Collected data entries
(** X9: with effective worker count 1 the slice returned keeps the order of
    the calls also when the context is cancelled: it is the values fn
    returned on the first tasks, in submission order and with the store
    threaded, followed by a nil for each task that was never started. *)
Theorem one_worker_cancelled_order ctx0 tasks maxWorkers f acts s r :
  effective_workers (Z.of_nat (length tasks)) maxWorkers = 1 →
  exec tasks (Some f) acts (spawn ctx0 tasks maxWorkers) = Some s →
  result tasks s = Some r →
  elems r = (ev_err <$> log s) ++ replicate (length tasks - length (log s)) None ∧
  chain f ∅ (log s) ∧
  ev_task <$> log s = take (length (log s)) tasks.
Proof.
  intros Hone Hex [-> Hlen]%result_Some.
  destruct (exec_one_any tasks f acts _ s (spawn_one_worker ctx0 _ _ Hone)) as
    [(HI & HF & HO) Hws]; [|done|].
  { split_and!; [apply Inv_spawn|apply InvFn_spawn|apply InvOne_spawn]. }
  pose proof (inv_no_panic _ _ HF) as Hp. split_and!.
  - by apply returned_in_order; [| |apply HO|].
  - by apply one_worker_chain.
  - by apply log_tasks.
Qed.

Lemma no_cancel_closed_complete tasks s :
  Inv tasks s → InvNoCancel tasks s → panicked s = false → workers s ≠ [] →
  errorsChan_closed s = true → length (log s) = length tasks.
Proof.
  intros HI HN Hp Hws Hcl.
  pose proof (inv_closed _ _ HI Hp Hcl) as Hall.
  assert (∃ x, workers s !! 0%nat = Some x) as [x Hx]
    by (destruct (workers s); [done|eauto]).
  pose proof (all_done_lookup _ _ _ Hall Hx) as ->.
  destruct (inv_nc_done _ _ HN _ Hx) as [Htc Hq].
  pose proof (inv_nc_closed _ _ HN Htc) as Hd.
  pose proof (inv_queue _ _ HI Hp) as Hqueue.
  pose proof (inv_next _ _ HI) as Hnext. pose proof (inv_log_len _ _ HI).
  apply (f_equal length) in Hqueue.
  rewrite Hq, queue_length in Hqueue by done. simpl in Hqueue. lia.
Qed.

Lemma nil_fn_step tasks a s s' :
  is_cancel a = false →
  (Inv tasks s ∧ InvNoCancel tasks s) ∧ tasks ≠ [] ∧ workers s ≠ [] ∧
  log s = [] ∧ errs s = [] →
  step tasks None a s = Some s' →
  (Inv tasks s' ∧ InvNoCancel tasks s') ∧ tasks ≠ [] ∧ workers s' ≠ [] ∧
  log s' = [] ∧ errs s' = [].
Proof.
  intros Ha ([HI HN] & Hne & Hws & Hlog & Herrs) Hstep.
  pose proof (step_not_panicked _ _ _ _ _ Hstep) as Hp.
  split; [split; [by eapply Inv_step|by eapply InvNoCancel_step]|].
  split; [done|]. split.
  { intros Hw. apply step_workers_length in Hstep. rewrite Hw in Hstep.
    by destruct (workers s). }
  destruct a; step_cases Hstep; simpl; try done; exfalso.
  all: assert (panicked s = false) as Hp by done.
  - (* a zero value would be read *)
    assert (errorsChan_closed s = true) as Hec by done.
    pose proof (no_cancel_closed_complete _ _ HI HN Hp Hws Hec) as Hfull.
    rewrite Hlog in Hfull. by destruct tasks.
  - (* a value would be received *)
    destruct (inv_outcomes _ _ HI Hp) as (reals & pad & _ & _ & HR).
    match goal with Hc : errorsChan s = _ :: _ |- _ => rewrite Hlog, Hc in HR end.
    apply Permutation_length in HR.
    rewrite !length_app in HR. simpl in HR. lia.
Qed.

(** X11: a nil fn with a non-empty task list, maxWorkers >= 1 and a context
    that is never cancelled: fn is never called successfully, the collector
    never receives anything, the call never returns, and a run can only end
    in the panic of a worker that took a task. *)
Theorem nil_fn_never_returns tasks maxWorkers acts s :
  tasks ≠ [] → 1 ≤ maxWorkers → ACancel ∉ acts →
  exec tasks None acts (spawn (K:=K) (V:=V) (E:=E) false tasks maxWorkers) = Some s →
  log s = [] ∧ errs s = [] ∧ result tasks s = None ∧
  ((∀ a, is_cancel a = false → step tasks None a s = None) → panicked s = true).
Proof.
  intros Hne Hmw Hno%no_cancel_Forall Hex.
  assert ((Inv tasks s ∧ InvNoCancel tasks s) ∧ tasks ≠ [] ∧ workers s ≠ [] ∧
          log s = [] ∧ errs s = []) as ([HI HN] & _ & Hws & Hlog & Herrs).
  { eapply (exec_invariant_on tasks None _ _ (λ a s1 s2 Ha, nil_fn_step tasks a s1 s2 Ha));
      [exact Hno| |exact Hex].
    split_and!; [apply Inv_spawn|apply InvNoCancel_spawn|done| |done..].
    unfold spawn, effective_workers, Utils.Clamp, range_count. simpl.
    destruct tasks as [|t l]; [done|]. simpl length.
    destruct (Z.to_nat _) eqn:Hz; [lia|done]. }
  assert (result tasks s = None) as Hres.
  { unfold result. rewrite Herrs, bool_decide_eq_false_2; [done|].
    simpl. by destruct tasks. }
  split_and!; [done..|]. intros Hstuck.
  destruct (panicked s) eqn:Hp; [done|].
  destruct (progress _ None _ HI Hp Hres) as (a & s' & Ha & Hs).
  by rewrite (Hstuck a Ha) in Hs.
Qed.

(** ** The pool without a context *)

Implicit Types (pfn : option (@Plain.Fn T K V E _ _)) (g : @Plain.Fn T K V E _ _).

Ltac plain_cases Hstep :=
  unfold Plain.step in Hstep;
  repeat match type of Hstep with
         | context [match ?x with _ => _ end] => destruct x eqn:?
         end;
  simplify_eq;
  repeat match goal with
         | Hb : bool_decide _ = true |- _ => apply bool_decide_eq_true_1 in Hb
         | Hb : bool_decide _ = false |- _ => apply bool_decide_eq_false_1 in Hb
         end.

Lemma plain_step_sim tasks pfn a s s' :
  ctx_done s = false → errorsChan_closed s = false →
  Plain.step tasks pfn a s = Some s' →
  step tasks (Plain.lift pfn) a s = Some s' ∧ is_cancel a = false ∧
  ctx_done s' = false ∧ errorsChan_closed s' = false.
Proof.
  intros Hctx Hec Hstep. unfold step, Plain.lift.
  destruct a; plain_cases Hstep; simpl; rewrite ?Hctx, ?Hec; simpl;
    rewrite ?bool_decide_eq_true_2 by done; done.
Qed.

Lemma plain_exec_sim tasks pfn acts s s' :
  ctx_done s = false → errorsChan_closed s = false →
  Plain.exec tasks pfn acts s = Some s' →
  exec tasks (Plain.lift pfn) acts s = Some s' ∧ (ACancel ∉ acts) ∧
  ctx_done s' = false ∧ errorsChan_closed s' = false.
Proof.
  revert s. induction acts as [|a acts IH]; intros s Hctx Hec Hex; simplify_eq/=.
  { split_and!; [done| |done..]. apply not_elem_of_nil. }
  destruct (Plain.step tasks pfn a s) as [s1|] eqn:Hstep; [|done].
  destruct (plain_step_sim _ _ _ _ _ Hctx Hec Hstep) as (Hs & Ha & Hctx1 & Hec1).
  destruct (IH _ Hctx1 Hec1 Hex) as (Hex' & Hno & Hctx' & Hec').
  rewrite Hs. split_and!; [done| |done..].
  apply not_elem_of_cons. split; [by destruct a|done].
Qed.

■ Aim of the task:
Copy each line above that has the word "lift".

■ Solution to the problem:
  step tasks (Plain.lift pfn) a s = Some s' ∧ is_cancel a = false ∧
  intros Hctx Hec Hstep. unfold step, Plain.lift.
  exec tasks (Plain.lift pfn) acts s = Some s' ∧ (ACancel ∉ acts) ∧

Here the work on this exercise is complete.